**What to work on**
Scan the listing below. Report each line that includes "split".

Segment Start: Records shown

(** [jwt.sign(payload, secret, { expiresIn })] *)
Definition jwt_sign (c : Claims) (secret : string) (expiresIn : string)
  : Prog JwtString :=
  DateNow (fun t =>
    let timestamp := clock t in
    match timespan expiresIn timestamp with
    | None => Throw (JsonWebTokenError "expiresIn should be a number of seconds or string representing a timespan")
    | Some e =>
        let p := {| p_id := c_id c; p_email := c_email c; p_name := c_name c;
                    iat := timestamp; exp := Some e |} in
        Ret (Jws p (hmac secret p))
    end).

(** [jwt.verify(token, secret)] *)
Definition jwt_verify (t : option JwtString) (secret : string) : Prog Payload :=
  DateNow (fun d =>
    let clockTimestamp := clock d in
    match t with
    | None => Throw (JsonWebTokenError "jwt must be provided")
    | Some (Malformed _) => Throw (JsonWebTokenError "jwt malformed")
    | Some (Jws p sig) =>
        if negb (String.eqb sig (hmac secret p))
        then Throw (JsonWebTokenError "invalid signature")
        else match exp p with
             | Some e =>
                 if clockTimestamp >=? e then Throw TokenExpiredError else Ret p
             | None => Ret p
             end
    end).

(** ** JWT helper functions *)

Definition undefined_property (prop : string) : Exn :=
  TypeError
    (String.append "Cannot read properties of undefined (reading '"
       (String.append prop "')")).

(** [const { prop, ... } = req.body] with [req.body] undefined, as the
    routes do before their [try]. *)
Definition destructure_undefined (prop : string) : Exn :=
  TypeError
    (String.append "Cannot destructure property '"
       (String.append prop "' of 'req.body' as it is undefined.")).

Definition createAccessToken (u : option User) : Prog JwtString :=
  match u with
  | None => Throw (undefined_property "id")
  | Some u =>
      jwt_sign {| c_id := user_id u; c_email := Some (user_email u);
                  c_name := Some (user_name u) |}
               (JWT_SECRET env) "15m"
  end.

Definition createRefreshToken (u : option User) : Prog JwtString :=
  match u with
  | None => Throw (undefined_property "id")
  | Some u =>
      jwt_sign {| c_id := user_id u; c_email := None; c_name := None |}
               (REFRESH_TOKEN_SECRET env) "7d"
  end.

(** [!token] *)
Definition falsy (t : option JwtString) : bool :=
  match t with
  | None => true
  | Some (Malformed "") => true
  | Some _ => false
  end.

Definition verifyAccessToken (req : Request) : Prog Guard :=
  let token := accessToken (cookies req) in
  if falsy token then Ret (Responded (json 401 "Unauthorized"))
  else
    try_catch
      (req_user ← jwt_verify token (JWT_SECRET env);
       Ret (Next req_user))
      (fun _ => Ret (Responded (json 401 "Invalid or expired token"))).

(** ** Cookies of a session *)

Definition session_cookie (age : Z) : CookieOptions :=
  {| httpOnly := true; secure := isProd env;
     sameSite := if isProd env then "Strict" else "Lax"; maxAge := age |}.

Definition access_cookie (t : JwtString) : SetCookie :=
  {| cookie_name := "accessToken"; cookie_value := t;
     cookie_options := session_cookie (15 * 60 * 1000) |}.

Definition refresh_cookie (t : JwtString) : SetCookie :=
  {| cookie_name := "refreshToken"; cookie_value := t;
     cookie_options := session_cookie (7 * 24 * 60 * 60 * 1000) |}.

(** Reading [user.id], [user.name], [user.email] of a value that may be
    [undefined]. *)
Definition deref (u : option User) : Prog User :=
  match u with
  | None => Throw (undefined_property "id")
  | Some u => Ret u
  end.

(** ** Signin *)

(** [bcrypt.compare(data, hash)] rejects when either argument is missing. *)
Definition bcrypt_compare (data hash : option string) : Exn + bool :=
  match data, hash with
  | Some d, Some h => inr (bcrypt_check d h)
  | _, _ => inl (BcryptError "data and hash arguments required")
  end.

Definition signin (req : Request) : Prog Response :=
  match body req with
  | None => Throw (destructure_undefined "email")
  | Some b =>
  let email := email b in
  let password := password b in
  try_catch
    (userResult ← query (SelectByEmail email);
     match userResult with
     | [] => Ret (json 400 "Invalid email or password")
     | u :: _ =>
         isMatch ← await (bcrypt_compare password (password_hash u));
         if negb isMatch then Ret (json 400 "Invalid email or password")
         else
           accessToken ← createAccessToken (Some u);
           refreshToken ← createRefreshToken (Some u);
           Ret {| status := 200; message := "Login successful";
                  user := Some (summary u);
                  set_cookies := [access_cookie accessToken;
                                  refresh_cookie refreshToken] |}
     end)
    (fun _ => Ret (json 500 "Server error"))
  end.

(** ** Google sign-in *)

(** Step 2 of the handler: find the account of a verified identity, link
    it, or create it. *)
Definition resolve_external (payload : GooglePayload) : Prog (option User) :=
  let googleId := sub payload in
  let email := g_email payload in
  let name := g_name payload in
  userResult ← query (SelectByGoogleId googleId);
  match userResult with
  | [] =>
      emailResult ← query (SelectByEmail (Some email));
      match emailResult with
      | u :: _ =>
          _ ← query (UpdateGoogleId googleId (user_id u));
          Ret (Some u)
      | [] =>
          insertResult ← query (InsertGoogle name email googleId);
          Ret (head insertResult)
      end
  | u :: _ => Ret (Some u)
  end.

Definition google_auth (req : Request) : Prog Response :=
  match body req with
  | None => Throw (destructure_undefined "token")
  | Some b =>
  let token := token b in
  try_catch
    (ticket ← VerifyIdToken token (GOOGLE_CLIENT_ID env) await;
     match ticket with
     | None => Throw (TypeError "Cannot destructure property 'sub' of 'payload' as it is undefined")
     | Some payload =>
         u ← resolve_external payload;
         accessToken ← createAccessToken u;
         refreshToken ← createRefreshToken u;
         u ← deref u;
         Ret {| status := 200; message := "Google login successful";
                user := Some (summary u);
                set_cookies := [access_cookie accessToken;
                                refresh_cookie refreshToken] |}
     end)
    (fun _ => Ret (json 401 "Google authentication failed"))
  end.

Segment End: Records shown
Segment Start: Records shown

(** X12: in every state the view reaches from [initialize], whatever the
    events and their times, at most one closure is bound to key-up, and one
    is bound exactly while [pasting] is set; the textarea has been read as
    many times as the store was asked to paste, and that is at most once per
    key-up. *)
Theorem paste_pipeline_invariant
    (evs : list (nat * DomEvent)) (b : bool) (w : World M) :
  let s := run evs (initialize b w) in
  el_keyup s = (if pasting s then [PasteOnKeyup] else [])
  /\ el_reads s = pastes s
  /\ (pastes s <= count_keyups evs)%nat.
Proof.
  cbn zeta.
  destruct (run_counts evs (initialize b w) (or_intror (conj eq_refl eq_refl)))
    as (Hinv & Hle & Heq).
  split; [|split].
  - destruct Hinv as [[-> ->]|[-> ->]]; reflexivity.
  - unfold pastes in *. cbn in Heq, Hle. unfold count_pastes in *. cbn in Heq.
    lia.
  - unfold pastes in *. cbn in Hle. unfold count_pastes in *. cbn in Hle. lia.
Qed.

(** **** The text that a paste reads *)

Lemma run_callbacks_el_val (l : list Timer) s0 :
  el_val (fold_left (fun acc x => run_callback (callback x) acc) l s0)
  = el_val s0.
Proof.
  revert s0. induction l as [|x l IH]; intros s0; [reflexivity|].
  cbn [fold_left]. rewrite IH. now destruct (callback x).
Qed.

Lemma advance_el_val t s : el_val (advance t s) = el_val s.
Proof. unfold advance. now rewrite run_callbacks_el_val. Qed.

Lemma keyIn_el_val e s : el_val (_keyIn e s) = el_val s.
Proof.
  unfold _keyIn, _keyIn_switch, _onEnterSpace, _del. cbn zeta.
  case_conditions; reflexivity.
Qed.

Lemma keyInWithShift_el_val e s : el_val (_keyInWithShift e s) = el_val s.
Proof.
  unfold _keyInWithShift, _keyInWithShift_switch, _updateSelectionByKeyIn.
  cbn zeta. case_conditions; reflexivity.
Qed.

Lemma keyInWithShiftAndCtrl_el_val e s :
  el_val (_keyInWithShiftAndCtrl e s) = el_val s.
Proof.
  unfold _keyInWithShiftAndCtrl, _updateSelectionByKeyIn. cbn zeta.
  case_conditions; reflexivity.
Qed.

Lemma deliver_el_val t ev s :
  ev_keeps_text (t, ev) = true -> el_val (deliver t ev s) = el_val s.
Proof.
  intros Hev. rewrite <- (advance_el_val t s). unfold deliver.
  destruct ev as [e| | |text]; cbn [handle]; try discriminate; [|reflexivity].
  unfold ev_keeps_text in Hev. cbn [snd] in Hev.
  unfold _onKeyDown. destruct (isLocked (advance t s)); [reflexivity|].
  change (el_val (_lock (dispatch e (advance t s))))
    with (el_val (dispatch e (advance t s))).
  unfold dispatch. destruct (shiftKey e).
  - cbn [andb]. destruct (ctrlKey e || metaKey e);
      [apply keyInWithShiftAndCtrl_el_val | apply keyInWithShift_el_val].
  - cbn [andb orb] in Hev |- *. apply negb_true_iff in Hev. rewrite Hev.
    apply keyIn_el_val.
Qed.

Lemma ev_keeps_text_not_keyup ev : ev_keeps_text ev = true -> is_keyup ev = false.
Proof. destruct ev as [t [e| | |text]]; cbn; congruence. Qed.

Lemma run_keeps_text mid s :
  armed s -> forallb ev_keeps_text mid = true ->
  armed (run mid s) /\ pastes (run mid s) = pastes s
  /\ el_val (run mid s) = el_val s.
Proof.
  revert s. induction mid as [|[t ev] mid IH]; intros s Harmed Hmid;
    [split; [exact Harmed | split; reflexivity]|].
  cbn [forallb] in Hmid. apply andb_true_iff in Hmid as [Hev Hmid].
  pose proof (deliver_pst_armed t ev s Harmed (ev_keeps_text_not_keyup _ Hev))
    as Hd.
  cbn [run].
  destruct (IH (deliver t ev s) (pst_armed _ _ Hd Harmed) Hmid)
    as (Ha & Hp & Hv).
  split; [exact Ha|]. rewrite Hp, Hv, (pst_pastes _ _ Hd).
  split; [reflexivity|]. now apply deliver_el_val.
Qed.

Segment End: Records shown

**Response below**
  split; [|split].
    [split; [exact Harmed | split; reflexivity]|].
  split; [exact Ha|]. rewrite Hp, Hv, (pst_pastes _ _ Hd).
  split; [reflexivity|]. now apply deliver_el_val.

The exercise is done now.